Color It Springtime – for Now …

Spring is here. And thank God.
     Winter is as close as my male faculties get to understanding what pregnancy must feel like. By the time it’s almost done with, you’re at your breaking point. For God’s sake, enough already! Like birthing, winter saves its worst pain for last. Was it just a few short weeks ago when school was out for a week — for the second time — and the single-digit temps made you gasp when leaving the house, if you even left the house? Yes, I can look at my calendar and count backward. It wasn’t so long ago. But we made it through. (Push! Push!) And now everything is beautiful again.
     Spring is a celebration of color after a cold stark purgatory when everything looked like faded ‘70s film stock. Suddenly the world explodes in saturated hues like a photosynthetic flash mob. There is something reassuring about rampant greenery. It tells me that we haven’t yet fully gang-raped the planet and left it a bald heap of tectonic charcoal.

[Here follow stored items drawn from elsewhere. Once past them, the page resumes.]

(** * Nuclide debugger translator: transport and session translator

    A shallow embedding of two source files of the Nuclide debugger bridge:

    - [V8Protocol] (the framed JSON transport to the debug adapter):
      the frame decoder [_handleData], the message dispatcher [_dispatch]
      and the sender [_sendMessage] with its sequence counter;
    - [VsDebugSessionTranslator] (the bridge between the Chrome-style client
      protocol and the adapter protocol): the breakpoint ledger, the thread
      registry, the command handlers and the adapter event handlers.

    JavaScript numbers that hold counters, identifiers, lines and columns
    are embedded as [Z]; these stay far below 2^53, where JavaScript
    arithmetic on integers is exact. *)

From Stdlib Require Import ZArith List String Ascii Bool Lia.
From Stdlib Require Import Strings.Byte.
From Stdlib Require Import DecimalString.
Import ListNotations.

Local Open Scope Z_scope.

Set Implicit Arguments.

(* ================================================================== *)
(** * Part I: the framed transport (V8Protocol)                        *)
(* ================================================================== *)

Module V8Protocol.

(** A JavaScript string is a sequence of UTF-16 code units; a [Buffer] is a
    sequence of bytes. *)
Definition jsstring := list N.
Definition Buffer := list byte.
(** X16. A constructed tensor-parallel strategy has sequence parallelism on
    exactly when the variable USE_SEQUENCE_PARALLELISM is set to the four
    letters of true, each in either case; unset, or set to anything else,
    it is off. *)
Theorem sequence_parallel_switch (T : Torch) (P : Process)
    (group : option Group) (from_meta : bool) (tr : list event)
    (self : TensorParallel.t) :
  TensorParallel.__init__ T P group from_meta = (tr, Ok self) →
  TensorParallel.use_sequence_parallelism self = true
  ↔ ∃ a b c d,
      Dict.get "USE_SEQUENCE_PARALLELISM" (environ P)
      = Some (String a (String b (String c (String d ""))))
      ∧ (a = "t" ∨ a = "T")%char ∧ (b = "r" ∨ b = "R")%char
      ∧ (c = "u" ∨ c = "U")%char ∧ (d = "e" ∨ d = "E")%char.
Proof.
  unfold TensorParallel.__init__, getenv.
  set (flag := match Dict.get "USE_SEQUENCE_PARALLELISM" (environ P) with
               | Some v => v
               | None => "False"
               end).
  assert (Hflag : lower flag = "true"
            ↔ ∃ a b c d,
                Dict.get "USE_SEQUENCE_PARALLELISM" (environ P)
                = Some (String a (String b (String c (String d ""))))
                ∧ (a = "t" ∨ a = "T")%char ∧ (b = "r" ∨ b = "R")%char
                ∧ (c = "u" ∨ c = "U")%char ∧ (d = "e" ∨ d = "E")%char).
  { rewrite lower_true. unfold flag.
    destruct (Dict.get "USE_SEQUENCE_PARALLELISM" (environ P)) as [v|].
    - split.
      + intros (a & b & c & d & -> & H). by exists a, b, c, d.
      + intros (a & b & c & d & [= ->] & H). by exists a, b, c, d.
    - split.
      + intros (a & b & c & d & Hv & _). discriminate Hv.
      + intros (a & b & c & d & Hv & _). discriminate Hv. }
  clearbody flag. intros Hinit. rewrite <- Hflag.
  destruct (initialized P); [|discriminate].
  destruct (init_device_mesh T (if cuda P then "cuda" else "cpu")
              [world_size P]) as [tr' [mesh|e]].
  - destruct group; cbn in Hinit;
      destruct (bool_decide (lower flag = "true")) eqn:Hb; cbn in Hinit;
      injection Hinit as _ <-; cbn;
      first [ apply bool_decide_eq_true in Hb
            | apply bool_decide_eq_false in Hb ];
      split; intros; first [done | congruence].
  - destruct group; cbn in Hinit;
      destruct (bool_decide (lower flag = "true")); discriminate.
Qed.

Lemma sequence_parallel_switch_witness :
  TensorParallel.use_sequence_parallelism
    (TensorParallel.mk true WORLD true (mkMesh "cpu" [4])) = true
  ↔ ∃ a b c d,
      Dict.get "USE_SEQUENCE_PARALLELISM" (environ Sample.ready)
      = Some (String a (String b (String c (String d ""))))
      ∧ (a = "t" ∨ a = "T")%char ∧ (b = "r" ∨ b = "R")%char
      ∧ (c = "u" ∨ c = "U")%char ∧ (d = "e" ∨ d = "E")%char.
Proof.
  apply (sequence_parallel_switch Sample.torch Sample.ready None true
           [ Called dist_is_initialized;
             Called dist_GroupMember_WORLD;
             Called (os_getenv "USE_SEQUENCE_PARALLELISM");
             Print "Using TP strategy with sequence parallelism";
             Called cuda_is_available;
             Called dist_get_world_size;
             Called (call_init_device_mesh "cpu" [4]) ]).
  reflexivity.
Defined.
(** * SOSO-Server: order intake routes and the scheduler report

    A shallow embedding of
      - [event_relay_api/routes/image_routes.py]: the order routes
        ([get_all_image_orders], [get_image_order], [create_order],
        [parse_image_type]);
      - [scheduler_service/tests/scheduler_report.py]: the plain-text report
        ([create_report], [print_request_breakdown]).

    Python exceptions are values of [exn]; a route handler is a computation
    [M W A] over the world [W] it reads and writes (database tables, the
    session's pending objects, the journal of commits and broker publishes).
    ORM queries are values of [Query.t], built generatively as SQLAlchemy's
    [Query] is: every builder returns a new query and leaves its argument
    alone. *)

From Stdlib Require Import ZArith List String Ascii Bool Lia DecimalString
  Permutation.
From Stdlib Require DecimalFacts DecimalNat.
Import ListNotations.
Open Scope string_scope.
Open Scope Z_scope.

(* ================================================================== *)
(** ** Python strings *)

(** Strings are sequences of ASCII characters: on those, [lower] and
    [capitalize] below are [str.lower] and [str.capitalize]. *)
Module PyStr.

Definition is_upper (c : ascii) : bool :=
  ((65 <=? nat_of_ascii c) && (nat_of_ascii c <=? 90))%nat.

Definition is_lower (c : ascii) : bool :=
  ((97 <=? nat_of_ascii c) && (nat_of_ascii c <=? 122))%nat.

Definition lower_char (c : ascii) : ascii :=
  if is_upper c then ascii_of_nat (nat_of_ascii c + 32) else c.

Definition upper_char (c : ascii) : ascii :=
  if is_lower c then ascii_of_nat (nat_of_ascii c - 32) else c.

(** [s.lower()] *)
Fixpoint lower (s : string) : string :=
  match s with
  | EmptyString => EmptyString
  | String c rest => String (lower_char c) (lower rest)
  end.

(** [s.capitalize()]: first character upper-cased, the rest lower-cased. *)
Definition capitalize (s : string) : string :=
  match s with
  | EmptyString => EmptyString
  | String c rest => String (upper_char c) (lower rest)
  end.

(** [str(n)] for a count. *)
Definition of_nat (n : nat) : string :=
  NilZero.string_of_uint (Nat.to_uint n).

(** [str(z)] for an integer. *)
Definition of_Z (z : Z) : string :=
  NilZero.string_of_int (Z.to_int z).

(** Lookup in a dict literal with string keys. *)
Fixpoint dict_get {V : Type} (d : list (string * V)) (k : string) : option V :=
  match d with
  | [] => None
  | (k', v) :: rest => if String.eqb k' k then Some v else dict_get rest k
  end.

End PyStr.

(* ================================================================== *)
(** ** Exceptions and handler computations *)

(** The exceptions the modelled code can raise. [HTTPException] is FastAPI's,
    with its status code and detail; [RequestValidationError] is what FastAPI
    raises when a declared constraint on a parameter ([ge=1]) fails;
    [DataError] is SQLAlchemy's, for a statement whose parameter the database
    rejects. *)
Inductive exn : Type :=
| TypeError
| AttributeError
| OverflowError
| ValueError
| KeyError (key : string)
| RequestValidationError
| HTTPException (status_code : Z) (detail : string)
| DataError.

(** The status FastAPI answers with: an [HTTPException] carries its own,
    a validation error is 422, anything else is unhandled and becomes 500. *)
Definition http_status (e : exn) : Z :=
  match e with
  | HTTPException code _ => code
  | RequestValidationError => 422
  | _ => 500
  end.

(** The spec's error taxonomy, read off the status: [ValidationError] (and its
    subtype [InvalidRecurrence]) is a 422, [NotFound] a 404. *)
Definition is_ValidationError (e : exn) : bool := http_status e =? 422.
Definition is_NotFound (e : exn) : bool := http_status e =? 404.

Inductive result (A : Type) : Type :=
| Ok (a : A)
| Raise (e : exn).
Arguments Ok {A} a.
Arguments Raise {A} e.

(** A computation over a world [W]: it returns or raises, and leaves a world.
    A raise keeps the effects that happened before it. *)
Definition M (W A : Type) : Type := W -> result A * W.

Definition ret {W A} (a : A) : M W A := fun w => (Ok a, w).

Definition raise {W A} (e : exn) : M W A := fun w => (Raise e, w).

Definition bind {W A B} (c : M W A) (k : A -> M W B) : M W B :=
  fun w =>
    match c w with
    | (Ok a, w') => k a w'
    | (Raise e, w') => (Raise e, w')
    end.

(** A pure step that may raise. *)
Definition lift {W A} (r : result A) : M W A := fun w => (r, w).

Declare Scope py_scope.
Delimit Scope py_scope with py.
Notation "x <- c ;; k" := (bind c (fun x => k))
  (at level 61, c at next level, right associativity) : py_scope.
Notation "c ;;; k" := (bind c (fun _ => k))
  (at level 61, right associativity) : py_scope.
Open Scope py_scope.

(* ================================================================== *)
(** ** [datetime.timedelta] *)

Module Timedelta.

(** A timedelta is its total number of microseconds. *)
Record t : Type := mk { microseconds : Z }.

Definition MAX_DELTA_DAYS : Z := 999999999.
Definition US_PER_DAY : Z := 86400000000.

(** The keyword arguments of [timedelta], with their size in microseconds. *)
Definition keywords : list (string * Z) :=
  [ ("days", 86400000000);
    ("seconds", 1000000);
    ("microseconds", 1);
    ("milliseconds", 1000);
    ("minutes", 60000000);
    ("hours", 3600000000);
    ("weeks", 604800000000) ].

Definition is_keyword (unit : string) : bool :=
  match PyStr.dict_get keywords unit with
  | Some _ => true
  | None => false
  end.

(** [timedelta] called with the one keyword [unit], given [amount]: a
    [TypeError] for a keyword that [timedelta] does not have and for an
    amount that is [None]; an [OverflowError] when the day count leaves
    [-999999999, 999999999]. *)
Definition of_keyword (unit : string) (amount : option Z) : result t :=
  match PyStr.dict_get keywords unit with
  | None => Raise TypeError
  | Some size =>
      match amount with
      | None => Raise TypeError
      | Some n =>
          let days := (n * size) / US_PER_DAY in
          if (- MAX_DELTA_DAYS <=? days) && (days <=? MAX_DELTA_DAYS)
          then Ok (mk (n * size))
          else Raise OverflowError
      end
  end.

End Timedelta.

(* ================================================================== *)
(** ** SQLAlchemy queries *)

Module Query.

(** A query over the rows of a table: the filtered rows, and the LIMIT and
    OFFSET clauses that have been attached. *)
Record t (row : Type) : Type := mk {
  rows : list row;
  limit_clause : option Z;
  offset_clause : option Z
}.
Arguments mk {row} _ _ _.
Arguments rows {row} _.
Arguments limit_clause {row} _.
Arguments offset_clause {row} _.

Section Builders.
Context {row : Type}.

(** [session.query(Table)] *)
Definition query (table : list row) : t row := mk table None None.

(** [q.filter(...)], [q.filter_by(...)]: a new query. *)
Definition filter (p : row -> bool) (q : t row) : t row :=
  mk (List.filter p (rows q)) (limit_clause q) (offset_clause q).

(** [q.limit(n)]: a new query; [q] is not modified. *)
Definition limit (n : Z) (q : t row) : t row :=
  mk (rows q) (Some n) (offset_clause q).

(** [q.offset(n)]: a new query; [q] is not modified. *)
Definition offset (n : Z) (q : t row) : t row :=
  mk (rows q) (limit_clause q) (Some n).

(** [q.all()] *)
Definition all (q : t row) : list row :=
  let skipped :=
    match offset_clause q with
    | Some n => skipn (Z.to_nat n) (rows q)
    | None => rows q
    end in
  match limit_clause q with
  | Some n => firstn (Z.to_nat n) skipped
  | None => skipped
  end.

(** [q.first()] *)
Definition first (q : t row) : option row :=
  List.hd_error (all (limit 1 q)).

(** [q.count()] *)
Definition count (q : t row) : nat := List.length (all q).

     In the South, we have those gorgeous light-purple trees and the winsome off-white ones. Now, for the purposes of writing this column, I could have easily found out what those trees are called, whether they’re cherry blossoms or dogwoods or rosebuds; but I don’t want to find out. There is something I cherish about just knowing them by their colors. That’s all they have to be to me — pretty and colorful — reassuring me with every year they come back to say hello. They don’t seek to know my name, and I don’t need to know theirs. I do believe they have a consciousness, that they see us and hear us, and appreciate it when we talk to them (and I do). Maybe you can’t get a tree to do your taxes, but that doesn’t mean there’s a lack of intelligence there. A giant, century-old David Byrne with bark looking back at nature’s consistency, season after season; same as it ever was, same as it ever was.
     Now, there are drawbacks to all this lush and fecund Southern grandeur. For instance, until I moved to Tennessee, I had no idea that I was allergic to anything. I’d lived in Kentucky the first 29 years of my life and had never sneezed once, and then I moved here, to a place where you have to turn on your windshield wipers to get rid of the pollen; a place where little white wispy bits of fluff blow off trees and fill the air like you’re living in the middle of an antihistamine commercial.
     And it won’t be long before the sun’s demeanor goes from benevolence to malevolence, from giver of life to Satan writ large, beating us down with brain-boiling heat. And the humidity — don’t get me started. Let’s just call it what it is — steam. Soon enough, you’ll be wearing soupy air like a hooded bathrobe soaked in mayonnaise, walking outside and feeling like an unmade bed. That’s what we have to look forward to. But not quite yet. It’s not time for that just yet. It’s spring. Celebrate it. Live in its moment. Go on a picnic. Jog. Plant a garden. It won’t be long before you’ll be wearing a wicking shirt at Tomato Fest and schvitzing your nads off.